Design: This study is a retrospective cohort analysis in a natural experiment. Prereform was defined as hospital discharge from 2002 through the second quarter of 2006 and postreform from the third quarter of 2006 through 2012. Categorical variables were compared by χ. Piecewise functions were used to test the effect of healthcare reform on the rate of emergent surgeries.

Settings: The study included acute care hospitals in the Massachusetts Healthcare Cost and Utilization Project State Inpatient Database (2002-2012) and the Nationwide Inpatient Sample (2002-2011).

Patients: Patients aged 18 to 64 years with public or no insurance who underwent inpatient colectomy (via International Classification of Diseases, Ninth Revision, Clinical Modification procedural code) were included and patients with Medicare were excluded.

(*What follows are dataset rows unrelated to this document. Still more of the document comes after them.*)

(** ** Letting the pending operations complete *)
Definition mu (w : world) : Z :=
  600 * zlen (net w) +
  (if bs_state (cl w) =? STATE_CONNECTING then 600
   else match send_sender (cl w) with
        | Some s => if in_len s =? -1 then 0 else in_len s - in_used s
        | None => 0
        end).

Lemma live_mu v w : bs_live auths dest fd0 v w → 0 ≤ mu w ≤ 600 * zlen (net w) + 599.
Proof.
  intros [[_ (c & [Hs|Hr])]|[_ (c & Hu)]]; unfold mu.
  - destruct Hs as (s & m & msgs & p & _ & _ & Hse & _ & Hlen & Hmx & Hu & _ & _ & _ & Ha & _).
    apply after_send_state in Ha as [E _]. apply Z.eqb_neq in E. rewrite E, Hse, Hlen. case_match; lia.
  - destruct Hr as (s & m & n & k & _ & _ & Hse & Hi & _ & _ & _ & _ & _ & _ & _ & Ha & _).
    apply reading_state in Ha as [E _]. apply Z.eqb_neq in E. rewrite E, Hse, Hi. cbn. lia.
  - destruct Hu as (_ & _ & Hst & Hse & _). rewrite Hst, Hse. cbn. lia.
Qed.

Lemma done_with_net w x w' : done_with w x = Ret w' → net w' = net w.
Proof. unfold done_with. intros H. inv_binds. by destruct v; simplify_eq/=. Qed.

Lemma send_handler_done_sender o mem o' rep :
  send_handler_done o mem = Ret (o', rep) → send_sender o' = send_sender o.
Proof.
  unfold send_handler_done, receive_into, start_receive, do_receive, reserve_buffer, report_error. intros H.
  repeat (case_match; simplify_eq/=; inv_binds; simplify_eq/=); done.
Qed.

(** A write that completes in part leaves less to do. *)
Lemma con_done_sent_mu v w c n mem w' u :
  in_flight v w u → con_done w c (CSent n) mem = Ret w' → bs_live auths dest fd0 v w' → 0 < n → mu w' < mu w.
Proof.
  intros (_ & s & m & msgs & p & Hs & Hb & Hlen & Hmx & Hu & Hur & _ & _ & Ha & _) H Hlive Hn.
  apply after_send_state in Ha as [E E2]. apply Z.eqb_neq in E, E2.
  assert (Hmu : mu w = 600 * zlen (net w) + (zlen m - u)).
  { unfold mu. rewrite E, Hs, Hlen, Hu. case_match; bool_hyps; lia. }
  rewrite Hmu. unfold con_done in H. cbn [buffer set_con send_sender bs_state] in H. rewrite E2, Hb, Hs in H. inv_binds. cbn [get] in *. simplify_eq.
  unfold pss_output_handler_done, send_data in H. cbn [in_used in_len in_packet] in H.
  destruct (_ <? _) eqn:El; bool_hyps.
  - injection H as <-. unfold mu. cbn [cl net bs_state set_sender set_con send_sender].
    rewrite (proj2 (Z.eqb_neq _ _) E). cbn [in_len in_used]. case_match; bool_hyps; lia.
  - pose proof (done_with_net _ _ _ H) as Hnet. cbn [net] in Hnet. unfold done_with in H.
    apply bind_Ret_inv in H as ([o' rep] & Hx & [= <-]). apply send_handler_done_sender in Hx. cbn [send_sender set_sender] in Hx.
    destruct (live_mu _ _ Hlive) as [_ Hle]. unfold mu in *. cbn [cl net] in *. rewrite Hx in *. cbn [in_len Z.eqb Pos.eqb] in *.
    destruct (bs_state o' =? STATE_CONNECTING); lia.
Qed.

Lemma con_done_recv_net w c n mem w' :
  con_done w c (CReceived n) mem = Ret w' → net w' = drop (Z.to_nat n) (net w).
Proof.
  unfold con_done. destruct (_ =? STATE_UP); intros H; [by injection H as <-|]. inv_binds. by apply done_with_net in H.
Qed.

(** What a completed event must do: lead to a live client with less to do, or to
    a rejection. *)
Definition progress (v : verdict) (w w' : world) : Prop :=
  (bs_live auths dest fd0 v w' ∧ mu w' < mu w) ∨ (failed w' = true ∧ v = Rejected).

Lemma progress_intro v (clean : Prop) w w' :
  bs_post v clean w' → clean → (bs_live auths dest fd0 v w' → mu w' < mu w) → progress v w w'.
Proof.
  intros [H|(Hf & _ & _ & Hr)] Hc Hmu; [left; auto|right]. unfold failed. rewrite Hf. auto.
Qed.

Lemma connecting_drive v w :
  connecting v w → quiet w →
  ∃ w', bs_fire (if have_bfd (connector (cl w)) then EvConnFd (Some 0) true else EvConnJob true) (Some []) w = Ret w' ∧
        progress v w w'.
Proof.
  intros Hc Hrep. pose proof Hc as (_ & _ & Hst & _ & _ & _ & _ & _ & _ & _ & Hj & Hb & _).
  set (ev := if have_bfd _ then _ else _).
  destruct (connecting_fire v w ev (Some []) Hc Hrep) as (w' & Hf & Hp).
  { unfold ev. destruct (have_bfd (connector (cl w))) eqn:E; [done|]. split; [done|].
    rewrite Hj. by destruct (connected (connector (cl w))). }
  exists w'. split; [done|]. eapply progress_intro; [exact Hp| |].
  - unfold ev. by destruct (have_bfd _).
  - intros Hl. apply live_mu in Hl as [_ Hl]. unfold mu at 2. rewrite Hst. cbn [Z.eqb STATE_CONNECTING Pos.eqb].
    assert (net w' = net w) as Hn; [|rewrite Hn in Hl; lia].
    unfold ev in Hf. destruct (have_bfd _); cbn [bs_fire] in Hf;
      apply bind_Ret_inv in Hf as ([cn ie] & _ & Hf); by apply done_with_net in Hf.
Qed.

Lemma sending_flight v w s m msgs p :
  send_sender (cl w) = Some s → buffer (cl w) = Some m → in_len s = zlen m → zlen m < 600 → 0 ≤ in_used s < zlen m →
  recv_op (cl w) = None → after_send auths dest (bs_state (cl w)) p →
  sent w = msgs ++ take (Z.to_nat (in_used s)) m → proto_run p (net w) (msgs ++ m) = v → quiet w →
  in_flight v (World (set_sender (send_sender (cl w)) None (cl w)) (net w) (sent w) (report w) (user w)) (in_used s) ∧
  (send_op (cl w) = None → in_flight v w (in_used s)) ∧
  mu (World (set_sender (send_sender (cl w)) None (cl w)) (net w) (sent w) (report w) (user w)) = mu w.
Proof. intros. split; [|split; [|done]]; [|intros]; (split; [done|]); by exists s, m, msgs, p. Qed.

Intervention: Massachusetts health care reform was the study intervention.

Main Outcome Measures: We measured the rate of emergent colectomy, complications, and mortality.

Results: The unadjusted rate of emergent colectomies was lower in Massachusetts after reform but did not change nationally over the same time period. For emergent surgeries in Massachusetts, a piecewise model with an inflection point (peak) in the third quarter of 2006, coinciding with implementation of healthcare reform in Massachusetts, had a lower mean squared error than a linear model. In comparison, the national rate of emergent surgeries demonstrated no change in pattern. Postreform, length of stay decreased by 1 day in Massachusetts; however, there were no significant improvements in other outcomes.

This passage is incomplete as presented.